● **WHAT THE TASK ASKS**:
Scan the records below. Report the number of lines containing the word "None", and nothing more.

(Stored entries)
(* ===== verification/FsDir.v ===== *)
(** * Directories and paths (kernel/fs.c: dirlookup, dirlink, skipelem)

    A directory is a finite map from names to inode numbers ([dir_find]):
    [dirlookup] looks a name up, [dirlink] inserts one and leaves the others.
    The elements of a path are the non-empty runs between slashes. *)

From Stdlib Require Import ZifyBool.
From S2P Require Import Prelude Random Spinlock Block Fs FsSpec FsFile FsInode FsTable FsData.

#[local] Ltac Zify.zify_post_hook ::= Z.to_euclidean_division_equations.

(** ** Buffers of the kernel *)

Section Buffers.
Context {B : Type} `{!BlockOps B} `{!BlockLaws B}.
Abbreviation fs := (fsys B).
Abbreviation flb s := (lb (f_b s)).
Abbreviation ino s ip := (inode_at (f_itab s) ip).

Lemma buffer_sink : sink (S := fs * list Z) to_buffer (λ _ acc s, s.2 = acc) False.
Proof.
  split; [done|]. intros dst acc bs [s b] H W r E R. unfold to_buffer, wp. simpl in *. split_and!; try done. left. by rewrite E.
Qed.

Lemma buffer_source : source (S := fs * list Z) from_buffer (λ src bs s, 0 <= src ∧ drop (Z.to_nat src) s.2 = bs).
Proof.
  split; [done|]. intros src bs m [s b] H W r (H0 & E) Hm R. unfold from_buffer, wp, sub. simpl in *. subst bs.
  split_and!; try done; [lia|]. rewrite drop_drop. f_equal. lia.
Qed.

Lemma readi_buf_spec ip off n s W r :
  file_ok s (ino s ip) → solid (flb s) (ino s ip) → ready (f_b s) [] [] W r → 0 <= off → 0 <= n → off + n < 2 ^ 32 →
  let c := read_count (ino s ip) off n in
  wp (readi_buf ip off n) (λ rb s', rb = (c, fbytes (flb s) (ino s ip) off c) ∧ same_lb s s' ∧ ready (f_b s') [] [] W r) s.
Proof.
  intros F Sd R Ho Hn H32 c.
  pose proof (readi_spec (S := fs * list Z) to_buffer _ False buffer_sink ip 0 off n [] (s, []) W r F Sd R eq_refl Ho Hn H32) as Hw.
  unfold readi_buf, wp in *. destruct (readi _ _ _ _ _ _) as [[v [s' b]]| | |]; try done.
  destruct Hw as (S1 & R1 & [[-> E]|[_ []]]). simpl in *. by rewrite E.
Qed.

Lemma writei_buf_spec ip off bs s W r :
  let n := Z.of_nat (length bs) in
  layout s → file_ok s (ino s ip) → (∀ n, is_bmap (f_sb s) n → n ∈ W) →
  0 <= off <= i_size (ino s ip) → off + n <= MAXFILE * BSIZE → room s (2 * nblk off n) →
  ready (f_b s) [] [] W (write_cost off n + r) →
  wp (writei_buf ip off bs) (λ v s', v = n ∧ written ip off bs s s' ∧
    ∃ W' r', ready (f_b s') [] [] W' r' ∧ (r <= r')%nat ∧ W ⊆ W') s.
Proof.
  intros n L F HW Ho Hmax Hr R.
  pose proof (writei_spec (S := fs * list Z) from_buffer _ buffer_source ip 0 off bs (s, bs) W r L F HW
    (conj (Z.le_refl 0) eq_refl) Ho Hmax Hr R) as Hw.
  unfold writei_buf, wp in *. fold n in Hw. by destruct (writei _ _ _ _ _ _) as [[v [s' b]]| | |].
Qed.
End Buffers.

(** ** Names *)

(** The bytes of a name: up to its NUL, [DIRSIZ] at most. *)
Fixpoint until_nul (l : list Z) : list Z :=
  match l with c :: l' => if truthy c then c :: until_nul l' else [] | [] => [] end.
Definition name_of (l : list Z) : list Z := take (Z.to_nat DIRSIZ) (until_nul l).

Lemma strncmp_list_eq n p q : strncmp_list n p q = 0 ↔ take n (until_nul p) = take n (until_nul q).
Proof.
  revert p q. induction n as [|n IH]; intros p q; [done|]. cbn [strncmp_list].
  destruct p as [|a p], q as [|b q]; simpl; try done.
  - unfold truthy. destruct (b =? 0) eqn:E; simpl; [split; [done|lia]|]. split; [lia|done].
  - unfold truthy. destruct (a =? 0) eqn:E; simpl; [split; [done|lia]|].
    destruct (Z.eqb_spec a 0); [done|]. split; [lia|done].
  - unfold truthy. destruct (Z.eqb_spec a 0) as [->|Ha]; simpl.
    { destruct (Z.eqb_spec b 0) as [->|]; simpl; [done|]. split; [lia|done]. }
    destruct (Z.eqb_spec a b) as [->|Hab].
    + destruct (Z.eqb_spec b 0); [done|]. simpl. rewrite IH. split; [by intros ->|by intros [= ->]].
    + split; [lia|]. destruct (Z.eqb_spec b 0); simpl; [done|]. by intros [= -> _].
Qed.
Definition sleep (c : chan) (lk : lockid) : P unit :=
  let! p := me in
  zoom (acquire (LK_PROC p)) ;;
  zoom (release lk) ;;
  setp p (set_pchan (Some c)) ;;
  setp p (set_pstate SLEEPING) ;;
  sched ;;
  setp p (set_pchan None) ;;
  zoom (release (LK_PROC p)) ;;
  zoom (acquire lk).

(** The first part of [exit]: files, memory and directory. *)
Definition exit_release (p : Z) : P unit :=
  let! _ := for_ (R := unit) NOFILE 0 1 (λ fd,
    let! l := getp p_ofile p in
    match nth (Z.to_nat fd) l None with
    | Some f => fileclose f ;; setp p (set_pofile (Z.to_nat fd) None) ;; ret None
    | None => ret None
    end) in
  let! u := getp p_uvm p in
  let! u' := zoom (T := ust K) (uvm_free u) in
  setp p (set_puvm u') ;;
  zoom (T := ust K) begin_op ;;
  let! cwd := getp p_cwd p in
  match cwd with Some ip => zoom (T := ust K) (iput ip) | None => undef end ;;
  zoom (T := ust K) end_op ;;
  setp p (set_pcwd None).

(** The second part: the process becomes a zombie. *)
Definition exit_zombie (p status : Z) : P unit :=
  zoom (acquire LK_WAIT) ;;
  reparent p ;;
  let! par := getp p_parent p in
  wakeup_proc par ;;
  zoom (acquire (LK_PROC p)) ;;
  setp p (set_pxstate status) ;;
  setp p (set_pstate ZOMBIE) ;;
  zoom (release LK_WAIT) ;;
  sched ;;
  panic "zombie exit".

Definition exit (status : Z) : P unit :=
  let! p := me in
  let! ip := gets k_initproc in
  if bool_decide (Some p = ip) then panic "init exiting"
  else exit_release p ;; exit_zombie p status.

● **TASK SOLUTION**:
6